**TASK TO CARRY OUT**. Report every line below that has the string "unexpected" in it.

[Recorded data]
##########

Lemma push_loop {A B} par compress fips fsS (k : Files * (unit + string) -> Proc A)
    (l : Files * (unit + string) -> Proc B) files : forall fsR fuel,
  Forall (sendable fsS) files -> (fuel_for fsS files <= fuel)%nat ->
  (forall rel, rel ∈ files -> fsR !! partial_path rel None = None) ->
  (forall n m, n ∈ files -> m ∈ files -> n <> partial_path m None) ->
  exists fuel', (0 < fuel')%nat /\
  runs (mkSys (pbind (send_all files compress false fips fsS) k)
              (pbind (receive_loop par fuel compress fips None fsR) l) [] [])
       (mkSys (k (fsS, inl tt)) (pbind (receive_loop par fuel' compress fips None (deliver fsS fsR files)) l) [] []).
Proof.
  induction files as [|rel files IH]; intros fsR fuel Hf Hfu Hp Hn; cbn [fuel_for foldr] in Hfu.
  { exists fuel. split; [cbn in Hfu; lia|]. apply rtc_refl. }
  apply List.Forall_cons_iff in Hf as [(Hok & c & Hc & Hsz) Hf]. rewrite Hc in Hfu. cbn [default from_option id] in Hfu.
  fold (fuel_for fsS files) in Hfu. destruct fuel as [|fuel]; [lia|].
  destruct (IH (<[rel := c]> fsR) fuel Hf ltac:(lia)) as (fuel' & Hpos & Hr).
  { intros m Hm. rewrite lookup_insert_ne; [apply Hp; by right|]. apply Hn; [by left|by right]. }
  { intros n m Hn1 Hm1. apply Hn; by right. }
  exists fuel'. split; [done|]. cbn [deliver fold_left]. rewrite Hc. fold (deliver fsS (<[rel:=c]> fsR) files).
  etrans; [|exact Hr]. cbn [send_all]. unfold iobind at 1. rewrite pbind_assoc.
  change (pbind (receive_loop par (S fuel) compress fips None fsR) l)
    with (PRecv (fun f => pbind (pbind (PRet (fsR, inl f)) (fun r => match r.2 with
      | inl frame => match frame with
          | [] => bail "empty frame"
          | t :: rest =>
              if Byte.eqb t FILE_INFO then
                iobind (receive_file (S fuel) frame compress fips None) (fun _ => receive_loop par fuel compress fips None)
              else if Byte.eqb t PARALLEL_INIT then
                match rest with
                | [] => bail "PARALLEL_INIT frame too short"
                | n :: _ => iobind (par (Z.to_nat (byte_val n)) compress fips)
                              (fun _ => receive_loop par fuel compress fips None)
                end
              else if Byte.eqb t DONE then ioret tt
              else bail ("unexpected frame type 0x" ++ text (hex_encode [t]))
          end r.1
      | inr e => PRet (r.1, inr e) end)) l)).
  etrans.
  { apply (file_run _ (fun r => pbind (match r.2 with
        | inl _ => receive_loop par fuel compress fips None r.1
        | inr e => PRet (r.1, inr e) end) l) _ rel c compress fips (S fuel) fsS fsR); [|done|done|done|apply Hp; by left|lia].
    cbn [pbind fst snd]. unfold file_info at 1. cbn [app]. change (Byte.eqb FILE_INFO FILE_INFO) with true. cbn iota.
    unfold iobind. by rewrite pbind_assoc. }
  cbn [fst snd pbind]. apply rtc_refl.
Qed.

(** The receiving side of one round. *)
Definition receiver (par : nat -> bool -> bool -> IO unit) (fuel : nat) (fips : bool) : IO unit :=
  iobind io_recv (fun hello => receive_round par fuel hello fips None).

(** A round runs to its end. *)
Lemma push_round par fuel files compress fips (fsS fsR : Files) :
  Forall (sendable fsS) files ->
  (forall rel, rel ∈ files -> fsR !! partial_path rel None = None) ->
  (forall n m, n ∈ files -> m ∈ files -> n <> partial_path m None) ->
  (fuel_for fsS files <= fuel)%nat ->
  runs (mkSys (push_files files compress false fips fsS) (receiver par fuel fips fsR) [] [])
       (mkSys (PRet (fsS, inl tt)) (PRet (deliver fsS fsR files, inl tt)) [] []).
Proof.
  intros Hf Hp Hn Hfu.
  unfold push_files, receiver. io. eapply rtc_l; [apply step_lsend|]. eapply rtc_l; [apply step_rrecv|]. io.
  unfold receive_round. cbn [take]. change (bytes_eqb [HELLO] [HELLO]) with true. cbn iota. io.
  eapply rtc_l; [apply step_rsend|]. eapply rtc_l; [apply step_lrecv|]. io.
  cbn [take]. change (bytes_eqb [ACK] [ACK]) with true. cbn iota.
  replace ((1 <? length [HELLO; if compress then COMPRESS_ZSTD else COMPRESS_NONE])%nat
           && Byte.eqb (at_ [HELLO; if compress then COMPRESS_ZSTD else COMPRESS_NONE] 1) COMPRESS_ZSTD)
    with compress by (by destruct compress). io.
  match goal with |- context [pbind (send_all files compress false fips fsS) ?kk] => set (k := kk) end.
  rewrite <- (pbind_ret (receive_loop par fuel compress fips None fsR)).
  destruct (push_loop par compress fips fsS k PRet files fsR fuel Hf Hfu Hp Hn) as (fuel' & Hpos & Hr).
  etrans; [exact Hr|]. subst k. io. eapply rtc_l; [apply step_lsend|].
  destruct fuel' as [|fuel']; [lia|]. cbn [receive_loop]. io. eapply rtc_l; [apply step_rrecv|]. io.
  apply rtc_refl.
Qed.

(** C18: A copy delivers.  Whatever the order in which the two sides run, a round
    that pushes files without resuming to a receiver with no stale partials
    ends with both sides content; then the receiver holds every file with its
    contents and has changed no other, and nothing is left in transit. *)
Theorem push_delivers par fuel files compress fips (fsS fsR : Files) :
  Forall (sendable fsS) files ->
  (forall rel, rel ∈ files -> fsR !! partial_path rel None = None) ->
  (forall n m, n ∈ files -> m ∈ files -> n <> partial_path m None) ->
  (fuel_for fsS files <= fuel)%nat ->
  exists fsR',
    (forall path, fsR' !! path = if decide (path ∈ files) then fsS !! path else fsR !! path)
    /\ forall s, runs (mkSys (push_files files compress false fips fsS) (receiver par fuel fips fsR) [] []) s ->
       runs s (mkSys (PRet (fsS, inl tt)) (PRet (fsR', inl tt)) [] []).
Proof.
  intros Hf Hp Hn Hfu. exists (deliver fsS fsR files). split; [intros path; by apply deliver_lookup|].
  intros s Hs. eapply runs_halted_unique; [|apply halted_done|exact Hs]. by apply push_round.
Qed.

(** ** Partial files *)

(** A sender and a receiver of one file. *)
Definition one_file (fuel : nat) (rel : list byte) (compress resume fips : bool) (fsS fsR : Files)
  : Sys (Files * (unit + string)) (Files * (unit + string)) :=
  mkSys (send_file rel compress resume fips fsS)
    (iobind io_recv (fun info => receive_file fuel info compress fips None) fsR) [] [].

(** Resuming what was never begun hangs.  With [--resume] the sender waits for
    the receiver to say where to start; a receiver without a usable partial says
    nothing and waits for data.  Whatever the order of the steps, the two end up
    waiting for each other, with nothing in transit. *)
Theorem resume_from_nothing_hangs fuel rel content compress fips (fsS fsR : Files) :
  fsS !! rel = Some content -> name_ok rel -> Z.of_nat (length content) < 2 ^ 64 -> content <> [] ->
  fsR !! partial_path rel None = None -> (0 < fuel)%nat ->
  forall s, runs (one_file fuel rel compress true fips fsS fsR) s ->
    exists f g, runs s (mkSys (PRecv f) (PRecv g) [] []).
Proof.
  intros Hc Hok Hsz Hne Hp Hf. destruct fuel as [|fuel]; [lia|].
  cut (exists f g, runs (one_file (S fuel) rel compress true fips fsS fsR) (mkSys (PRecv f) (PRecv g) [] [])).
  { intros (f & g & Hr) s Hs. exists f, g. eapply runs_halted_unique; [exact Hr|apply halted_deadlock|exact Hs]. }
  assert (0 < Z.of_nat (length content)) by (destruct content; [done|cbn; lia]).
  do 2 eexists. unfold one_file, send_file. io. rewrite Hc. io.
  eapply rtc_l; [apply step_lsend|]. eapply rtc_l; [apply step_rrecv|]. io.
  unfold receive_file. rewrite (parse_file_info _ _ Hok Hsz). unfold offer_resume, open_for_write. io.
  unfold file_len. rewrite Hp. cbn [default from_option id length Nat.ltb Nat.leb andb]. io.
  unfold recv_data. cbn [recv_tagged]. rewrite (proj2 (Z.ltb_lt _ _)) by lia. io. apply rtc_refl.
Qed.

##########

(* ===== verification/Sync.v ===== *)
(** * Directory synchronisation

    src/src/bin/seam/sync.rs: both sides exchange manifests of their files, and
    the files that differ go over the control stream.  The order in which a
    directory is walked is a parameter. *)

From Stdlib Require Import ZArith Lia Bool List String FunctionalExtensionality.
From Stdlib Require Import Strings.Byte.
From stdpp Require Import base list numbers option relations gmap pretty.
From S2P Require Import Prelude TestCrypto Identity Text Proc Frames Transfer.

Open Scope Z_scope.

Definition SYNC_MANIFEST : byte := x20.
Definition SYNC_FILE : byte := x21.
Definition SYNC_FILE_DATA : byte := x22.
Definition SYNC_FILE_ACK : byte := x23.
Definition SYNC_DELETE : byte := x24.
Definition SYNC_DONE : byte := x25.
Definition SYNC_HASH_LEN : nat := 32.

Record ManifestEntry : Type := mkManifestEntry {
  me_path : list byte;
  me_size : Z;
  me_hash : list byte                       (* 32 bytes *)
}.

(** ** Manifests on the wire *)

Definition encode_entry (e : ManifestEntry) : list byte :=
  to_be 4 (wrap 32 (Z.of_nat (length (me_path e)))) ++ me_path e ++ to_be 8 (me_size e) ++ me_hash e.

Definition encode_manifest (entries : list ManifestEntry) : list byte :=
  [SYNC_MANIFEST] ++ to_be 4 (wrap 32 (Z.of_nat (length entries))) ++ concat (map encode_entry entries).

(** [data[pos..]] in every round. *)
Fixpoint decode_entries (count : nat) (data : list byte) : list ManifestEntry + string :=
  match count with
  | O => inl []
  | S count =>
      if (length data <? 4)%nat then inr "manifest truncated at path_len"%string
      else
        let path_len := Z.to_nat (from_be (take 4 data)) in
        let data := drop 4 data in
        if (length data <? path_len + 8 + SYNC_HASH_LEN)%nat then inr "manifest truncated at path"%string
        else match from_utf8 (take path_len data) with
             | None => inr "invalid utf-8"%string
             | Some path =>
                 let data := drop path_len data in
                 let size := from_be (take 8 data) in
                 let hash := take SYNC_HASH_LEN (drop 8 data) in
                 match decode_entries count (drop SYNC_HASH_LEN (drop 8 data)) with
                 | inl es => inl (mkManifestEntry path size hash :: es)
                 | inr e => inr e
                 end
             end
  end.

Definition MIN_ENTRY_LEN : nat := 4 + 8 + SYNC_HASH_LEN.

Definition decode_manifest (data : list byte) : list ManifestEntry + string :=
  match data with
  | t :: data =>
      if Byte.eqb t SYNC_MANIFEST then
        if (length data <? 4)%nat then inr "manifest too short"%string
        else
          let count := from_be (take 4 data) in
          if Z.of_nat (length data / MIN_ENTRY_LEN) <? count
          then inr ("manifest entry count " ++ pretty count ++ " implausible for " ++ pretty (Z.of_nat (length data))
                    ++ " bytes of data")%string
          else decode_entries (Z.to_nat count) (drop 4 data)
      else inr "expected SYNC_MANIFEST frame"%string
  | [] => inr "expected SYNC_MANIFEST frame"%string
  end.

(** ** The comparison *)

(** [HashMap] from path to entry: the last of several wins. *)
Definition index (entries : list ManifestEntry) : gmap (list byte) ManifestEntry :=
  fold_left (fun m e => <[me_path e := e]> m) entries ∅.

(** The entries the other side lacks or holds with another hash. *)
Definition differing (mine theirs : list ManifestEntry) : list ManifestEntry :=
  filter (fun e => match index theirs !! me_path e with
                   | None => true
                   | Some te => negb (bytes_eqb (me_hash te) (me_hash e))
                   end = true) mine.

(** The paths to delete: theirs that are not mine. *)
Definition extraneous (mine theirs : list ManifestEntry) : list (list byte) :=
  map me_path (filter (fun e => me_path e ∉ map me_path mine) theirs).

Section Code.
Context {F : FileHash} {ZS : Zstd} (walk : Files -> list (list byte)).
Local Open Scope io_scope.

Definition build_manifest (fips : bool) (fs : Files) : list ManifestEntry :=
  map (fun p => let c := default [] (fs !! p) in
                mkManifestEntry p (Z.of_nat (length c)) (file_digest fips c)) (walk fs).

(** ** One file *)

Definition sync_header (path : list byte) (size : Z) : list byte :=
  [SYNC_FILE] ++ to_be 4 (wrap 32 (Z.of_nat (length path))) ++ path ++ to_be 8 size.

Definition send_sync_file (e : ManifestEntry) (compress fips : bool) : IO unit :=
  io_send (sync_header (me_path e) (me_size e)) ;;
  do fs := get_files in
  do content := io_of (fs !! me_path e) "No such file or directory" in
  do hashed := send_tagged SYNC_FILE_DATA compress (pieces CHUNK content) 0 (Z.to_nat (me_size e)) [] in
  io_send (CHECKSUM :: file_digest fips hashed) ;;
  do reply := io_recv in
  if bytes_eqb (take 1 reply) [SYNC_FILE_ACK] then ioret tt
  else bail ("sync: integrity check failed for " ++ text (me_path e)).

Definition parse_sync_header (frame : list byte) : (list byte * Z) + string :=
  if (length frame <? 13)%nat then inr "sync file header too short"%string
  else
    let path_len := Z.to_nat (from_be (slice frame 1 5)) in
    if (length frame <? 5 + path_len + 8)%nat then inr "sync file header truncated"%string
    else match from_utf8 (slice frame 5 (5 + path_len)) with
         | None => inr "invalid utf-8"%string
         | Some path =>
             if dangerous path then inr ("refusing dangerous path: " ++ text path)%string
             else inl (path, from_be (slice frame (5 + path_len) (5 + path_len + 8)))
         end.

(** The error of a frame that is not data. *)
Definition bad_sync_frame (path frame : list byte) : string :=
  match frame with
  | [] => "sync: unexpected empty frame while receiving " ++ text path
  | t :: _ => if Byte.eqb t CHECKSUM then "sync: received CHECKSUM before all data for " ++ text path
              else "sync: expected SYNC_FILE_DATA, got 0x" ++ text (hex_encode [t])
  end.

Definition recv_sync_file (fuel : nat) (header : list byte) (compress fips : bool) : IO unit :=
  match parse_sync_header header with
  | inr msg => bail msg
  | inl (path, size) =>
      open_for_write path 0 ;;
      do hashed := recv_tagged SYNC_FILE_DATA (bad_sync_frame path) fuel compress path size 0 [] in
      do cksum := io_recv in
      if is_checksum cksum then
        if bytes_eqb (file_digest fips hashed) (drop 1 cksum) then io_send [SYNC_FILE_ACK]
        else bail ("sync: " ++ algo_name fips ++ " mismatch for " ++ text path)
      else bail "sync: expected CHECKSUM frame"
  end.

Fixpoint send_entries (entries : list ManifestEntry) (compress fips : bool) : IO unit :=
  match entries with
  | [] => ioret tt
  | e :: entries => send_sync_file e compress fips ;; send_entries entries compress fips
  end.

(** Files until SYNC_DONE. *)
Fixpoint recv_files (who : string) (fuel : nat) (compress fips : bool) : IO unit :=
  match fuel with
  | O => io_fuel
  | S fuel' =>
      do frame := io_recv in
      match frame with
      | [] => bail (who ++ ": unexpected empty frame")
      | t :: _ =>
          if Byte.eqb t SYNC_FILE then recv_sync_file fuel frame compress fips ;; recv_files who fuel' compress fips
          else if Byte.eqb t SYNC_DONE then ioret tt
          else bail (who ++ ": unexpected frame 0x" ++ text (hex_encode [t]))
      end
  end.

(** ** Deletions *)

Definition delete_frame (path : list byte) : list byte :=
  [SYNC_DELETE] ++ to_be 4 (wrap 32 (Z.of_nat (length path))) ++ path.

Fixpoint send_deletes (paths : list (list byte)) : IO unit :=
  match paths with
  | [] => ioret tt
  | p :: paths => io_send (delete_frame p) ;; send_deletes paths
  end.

##########

**WRITTEN REPLY**.
              else bail ("unexpected frame type 0x" ++ text (hex_encode [t]))
  | [] => "sync: unexpected empty frame while receiving " ++ text path
      | [] => bail (who ++ ": unexpected empty frame")
          else bail (who ++ ": unexpected frame 0x" ++ text (hex_encode [t]))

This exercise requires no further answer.